Sometimes though I lose those signs in the clutter. Or rather, all I see is the mess. I don’t see the mess as the sign of life it is. I see piles of laundry that never go away. I see dishes in the sink that have been “soaking” for two days because I haven’t made time to wash them. I could see a Lego battle field full of Barbie shoe land mines covering my living room floor, shoes not on the shoe mat, a shoe mat completely hidden under the Mt. Everest of shoes, construction paper “decorations” covering the walls and floor ( scotch tape doesn’t work well with dirty fingerprints on it), beds with covers falling off the side and dirty foot prints on the bathroom floor and bedroom walls (yes, walls.). Or, or I could see the life these represent. I could see the messes as signs of life.
It is all a matter of perspective. Sometimes I need to pull my “lens” back or I need to take the focus off the mess and see the life behind the mess.
Instead of seeing a giant blur of primary colors, I could see little hands hard at work building masterpieces. Those same pudgy little hands that wrapped their fists around my finger for a sense of security on their first day in this world. I could see minds engaged in deep imagination of other worlds. Those are the minds I have been entrusted with to mold and to guide.
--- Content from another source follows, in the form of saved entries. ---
(** * check_temperature.py: a shallow embedding and its verified properties

    The script samples the CPU package temperature from the text printed by
    [sensors], keeps a short history of observations in a JSON file and
    sends a push notification when the average over the last [WINDOW_SIZE]
    observations exceeds [THRESHOLD].

    The embedding follows the Python source function by function.  Python
    values are a small inductive type, Python floats are IEEE 754 binary64
    numbers (the Standard Library's [spec_float] at precision 53), Python
    strings are lists of code points, exceptions are an explicit result
    type, and everything the script does to the outside world (standard
    streams, the history file, the notification service, list objects on
    the heap) is threaded through a state record. *)

From Stdlib Require Import String Ascii.
From Stdlib Require Import ZArith List Bool Lia.
From Stdlib Require Import SpecFloat.
Import ListNotations.
Local Open Scope Z_scope.
Set Warnings "-register-all".

(** ** Python strings: sequences of Unicode code points *)

Definition codepoint := Z.
Definition str := list codepoint.

(** An ASCII literal as a Python string. *)
Definition lit (s : string) : str :=
  map (fun a => Z.of_N (N_of_ascii a)) (list_ascii_of_string s).
Arguments lit s%_string.

Fixpoint str_eqb (a b : str) : bool :=
  match a, b with
  | [], [] => true
  | x :: a', y :: b' => (x =? y) && str_eqb a' b'
  | _, _ => false
  end.

Fixpoint startswith (p s : str) : bool :=
  match p, s with
  | [], _ => true
  | x :: p', y :: s' => (x =? y) && startswith p' s'
  | _ :: _, [] => false
  end.

(** [sub in s] *)
Fixpoint contains (sub s : str) : bool :=
  startswith sub s ||
  match s with
  | [] => false
  | _ :: s' => contains sub s'
  end.

(** The characters [str.splitlines] treats as line boundaries:
    LF, VT, FF, CR, FS, GS, RS, NEL, LS and PS. *)
Definition is_linebreak (c : codepoint) : bool :=
  ((10 <=? c) && (c <=? 13)) || ((28 <=? c) && (c <=? 30)) ||
  (c =? 133) || (c =? 8232) || (c =? 8233).

(** [s.splitlines()]: [cur] holds the characters of the line being read,
    most recent first.  A final line with no characters is not a line. *)
Fixpoint splitlines_from (cur : str) (s : str) : list str :=
  match s with
  | [] => match cur with [] => [] | _ => [rev cur] end
  | c :: rest =>
      if is_linebreak c then
        match rest with
        | c2 :: rest' =>
            if (c =? 13) && (c2 =? 10)
            then rev cur :: splitlines_from [] rest'
            else rev cur :: splitlines_from [] rest
        | [] => [rev cur]
        end
      else splitlines_from (c :: cur) rest
  end.

Definition splitlines (s : str) : list str := splitlines_from [] s.

(** ** Python floats: IEEE 754 binary64 *)

Definition float := spec_float.

Definition prec : Z := 53.
Definition emax : Z := 1024.

Definition float_add : float -> float -> float := SFadd prec emax.
Definition float_div : float -> float -> float := SFdiv prec emax.
(** [a < b]; false when either side is a NaN. *)
Definition float_lt : float -> float -> bool := SFltb.
(** [a > b] *)
Definition float_gt (a b : float) : bool := float_lt b a.

Definition is_zero (f : float) : bool :=
  match f with S754_zero _ => true | _ => false end.

Definition is_infinite (f : float) : bool :=
  match f with S754_infinity _ => true | _ => false end.

(** The quotient [a / b] of two integers, [b] not zero, rounded once to
    the nearest binary64 number (ties to even); an infinity when the
    quotient is too large. *)
Definition round_quotient (a b : Z) : float :=
  let neg := xorb (a <? 0) (b <? 0) in
  if a =? 0 then S754_zero neg
  else
    let '(q, e, l) := SFdiv_core_binary prec emax (Z.abs a) 0 (Z.abs b) 0 in
    binary_round_aux prec emax neg q e l.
(I love that the block he is playing with says “B”.)
The mess is missing its meaning without those hands and minds in the picture.
Instead of feeling frustrated by the dishes in the sink, I can look at what each one represents. Each bowl, each cup, each spoon represents a breakfast eaten to start another day, a healthy child looking to me to give them nourishment without ever a thought that I wouldn’t provide, and another opportunity to be thankful. Each dish represents God’s faithfulness is giving us a full pantry and full bellies. There were certainly less dishes when it was just the two of us, but less joy too.
I could look at each haphazardly made bed and instead of groaning at a job half done, see God’s grace in accepting my best efforts even when they come up short. I could see little people learning the ways of the world with me, ME as their guide. I could see the sweetness of the pride they take in “merely” spreading a blanket over their bed. Instead of messy covers I could see the full beds and the sweet souls who occupy them each night.
And the footprints everywhere? I could see little feet, dirty from exploring and playing. Those foot prints represent 6 little feet, 30 little toes-all mine to tickle. Little feet that follow my footprints through life. Little feet that I pray tread in the way of the Gospel with confidence.
Those shoes left all over the house would be so annoying if it weren’t for the little feet that went in them.
I could look at the dirt on the rug…
But then I would miss the reason for it. If I shift my focus I don’t see JUST the dirt. I see the dirt is just a sign of life.
When I just look at the baskets and piles of laundry and the bins of diapers I can lose sight of the joy they represent. Each dirty outfit is another day lived with the ones I love, lived well and with purpose. Some day I won’t be changing diapers. I won’t be folding tiny outfits that fit well in my hands. So, for now I will change the diapers and fold the laundry and let it pile up with joy, because it means people are living here. My people.
The clothes that don’t fit in the girls’ closet so they hang on a portable closet in our bedroom- I could look at those, or I could shift my focus to see the big girl resting in our bed, singing songs to her doll. I could thank God for a full house and full hearts, for cups over flowing and a home literally bursting at the seems with life.
And there are so, so many signs of life here. Reminders of people living and thriving and loving, doing life together. Because life is messy.
What about you? I would love to know I am not alone in my craziness! What are some of the things that could drive you to the looney bin but if you shift your focus you see them as signs of life?